(courtesy NJPAC)




by Carole Di Tosti



In Mandy Patinkin’s one-night only performance at the Rose Theater Lincoln Center, Mandy Patinkin: In Concert, the star of stage, screen, television, recording studio and concert hall pulled out all the stops to present one of the most dynamic concerts I have been honored to attend in recent years. Accompanied by the amazing Adam Ben-David on piano and for a few Yiddish numbers by Hanna Khoury on the violin, the evening was unforgettable.


In concert whether singing/acting, casually relating anecdotes or good naturedly teasing members of the audience about being late, the consummate virtuoso demonstrates his prodigious gifts in an anointing which mesmerizes. With his limpid voice and stellar technique, he is like a chameleon possessed of a variety of moods and emotions which he adeptly, seamlessly renders. Throughout the silences, the life lessons, the electric communication between the audience and Patinkin, one feels his visceral comprehension of the human condition.


Presented by the National Yiddish Theatre Folksbiene in celebration of their Gala 2016, 101st consecutive season, Patinkin was an integral and vibrant part of the tribute to honor the 18-year tenure of NYTF Artistic Director Zalmen Mlotek and his wife Debra for their dedication establishing a reawakening and appreciation of Yiddish Culture. Ever since Joseph Papp inspired him decades ago to sing a Yiddish song at a benefit for Papp, Mandy Patinkin has embraced the Yiddish language and culture in ever widening circles to the point where his life has been transformed. He affirmed this as he chatted with the audience in between singing his repertoire of Yiddish folk songs, contemporary show tunes, innovations on songs from the past and much more.


Long ago Joseph Papp insisted, “You have to learn this music. That’s your job.” Patinkin promised Papp that he would. That set him on a journey of learning scores of ancestral songs in Yiddish, gleaning their pronunciations, researching the tunes and establishing dear friendships with those in the National Yiddish Theatre Folksbiene. Eventually, amongst his numerous recordings which include the CBS Records and the Nonesuch labels, he added his personal project, Mamaloshen (“the mother tongue”), a collection of traditional, classic and contemporary songs sung entirely in Yiddish. It was many of these songs that he performed during the concert.
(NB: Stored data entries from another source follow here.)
(** C7.  In every run [createReview] is called at most once and never
    with an empty list.  Either the run ends before the analysis and calls
    nothing, or the call is decided by the comments [analyzeCode]
    accumulated on the filtered diff: no call when there are none (or when
    the analysis throws), one call with all of them otherwise. *)
Theorem run_submits_at_most_once (env : Env) :
  (List.length (reviews (snd (run env))) <= 1)%nat
  /\ Forall (fun comments => comments <> []) (reviews (snd (run env)))
  /\ (same_calls initial_world (snd (main env initial_world))
      \/ exists pr diff parsed w0,
           pr_details env = Normal pr
           /\ diff_response env = Normal (Some diff)
           /\ parseDiff env diff = Normal parsed
           /\ same_calls initial_world w0
           /\ match fst (analyzeCode env (filteredDiff env parsed) pr w0) with
              | Normal [] => reviews (snd (run env)) = []
              | Normal (c :: cs) => reviews (snd (run env)) = [c :: cs]
              | Throw _ => reviews (snd (run env)) = []
              end).
Proof.
  rewrite run_reviews.
  destruct (main_outcome env initial_world)
    as [S | (pr & diff & parsed & w0 & Hpr & Hdiff & Hparsed & S & E)].
  - destruct S as (B & P & R); rewrite R; simpl.
    split; [lia|]. split; [constructor|].
    left; unfold same_calls; auto.
  - assert (H : match fst (analyzeCode env (filteredDiff env parsed) pr w0) with
                | Normal [] => reviews (snd (main env initial_world)) = []
                | Normal (c :: cs) =>
                    reviews (snd (main env initial_world)) = [c :: cs]
                | Throw _ => reviews (snd (main env initial_world)) = []
                end).
    { rewrite E; unfold bind.
      pose proof (analyzeCode_reviews env (filteredDiff env parsed) pr w0) as R.
      destruct S as (_ & _ & R0); simpl in R0.
      destruct (analyzeCode env (filteredDiff env parsed) pr w0)
        as [[comments|e] w1]; simpl in *.
      - rewrite post_comments_reviews, R, R0.
        destruct comments; reflexivity.
      - congruence. }
    split; [|split].
    + destruct (fst (analyzeCode env (filteredDiff env parsed) pr w0))
        as [[|c cs]|e]; rewrite H; simpl; lia.
    + destruct (fst (analyzeCode env (filteredDiff env parsed) pr w0))
        as [[|c cs]|e]; rewrite H; repeat constructor; discriminate.
    + right; exists pr, diff, parsed, w0; auto.
Qed.

(** C2, as the code has it.  When the diff request fails or returns
    nothing (on an [opened] or [synchronize] event), the run submits no
    review and calls no model; it logs the exception [getDiff] caught, or
    the size 0 of the diff, and then [No diff found]; and [main] returns
    normally, so that the process ends successfully. *)
Theorem run_without_diff (env : Env) (pr : PRDetails) (text : jsstring)
  (eventData : JSValue) (action : option JSValue)
  (Hpr : pr_details env = Normal pr)
  (Htext : event_file env = Normal text)
  (Hevent : JSON.parse text = Normal eventData)
  (Haction : GetV (Some eventData) (lit "action") = Normal action)
  (Hopened : action_is action (lit "opened")
             || action_is action (lit "synchronize") = true)
  (Hdiff : diff_unavailable (diff_response env) = true) :
  fst (run env) = exit_success
  /\ reviews (snd (run env)) = []
  /\ prompts (snd (run env)) = []
  /\ console (snd (run env))
     = [ log_event_action action;
         log_fetching_full_diff (pull_number pr);
         match diff_response env with
         | Throw e => error_fetching_diff e
         | Normal None => error_fetching_diff TypeError
         | Normal (Some diff) => log_retrieved_diff (List.length diff)
         end;
         log_no_diff_found ].
Proof.
  unfold run, main.
  rewrite Hpr; cbn [bind lift].
  rewrite Htext; cbn [bind lift].
  rewrite Hevent; cbn [bind lift].
  rewrite Haction; cbn [bind lift log].
  rewrite Hopened; cbn [bind log ret].
  unfold getDiff.
  destruct (diff_response env) as [[[|c diff]|]|e];
    try discriminate Hdiff;
    cbn [bind lift log ret throw try_catch]; simpl; auto.
Qed.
Patinkin is a virtuoso artist of the highest order. He draws you in and keeps you on the roller coaster of highs and lows until you are shaking with joy, sorrow, enthusiasm and empathy for the travails of humankind. The songs that he sang/acted in Yiddish were humorous, profound, heartfelt. Though many in the audience didn’t understand every word, they allowed the melodies and his soulful emotions, imbued with the power of the wide ranging lower to upper registers of his incredible instrument, to wash over them in tides of feeling. The unknown words were known after all. They struck our hearts with the beauty of a shared, ancient knowledge of life’s valleys and mountaintops.


His selections of show tunes from musicals Sundays in the Park with George, The Music Man and Carousel’s “My Boy Bill” revealed his facility with song characterizations as he fused all the colors of his vocal palette into an emotional rainbow of sound and human connection. His energy with “Rock-a-Bye Your Baby with a Dixie Melody” and other innovative spins on decades old tunes indicates his willingness to evolve the static to create variety and truthfulness for a different time and place proving that the old can be new and can resonate for us today.


At his most dynamic, Patinkin inhabits every song with the substance of its ethos interpreted to perfection. His performance style is causal and smooth but the grace he effects and his diversity of technique has been garnered throughout the years of his vast experience conquering every entertainment medium.


Throughout this heavenly event Mandy Patinkin shined his unique faith and spiritual self in a communion of life as if to say, “Here, I give myself to you.” We will continue to receive him with open embrace and send all of his generosity of spirit and love back to him one hundredfold across the miles, in our hearts and minds.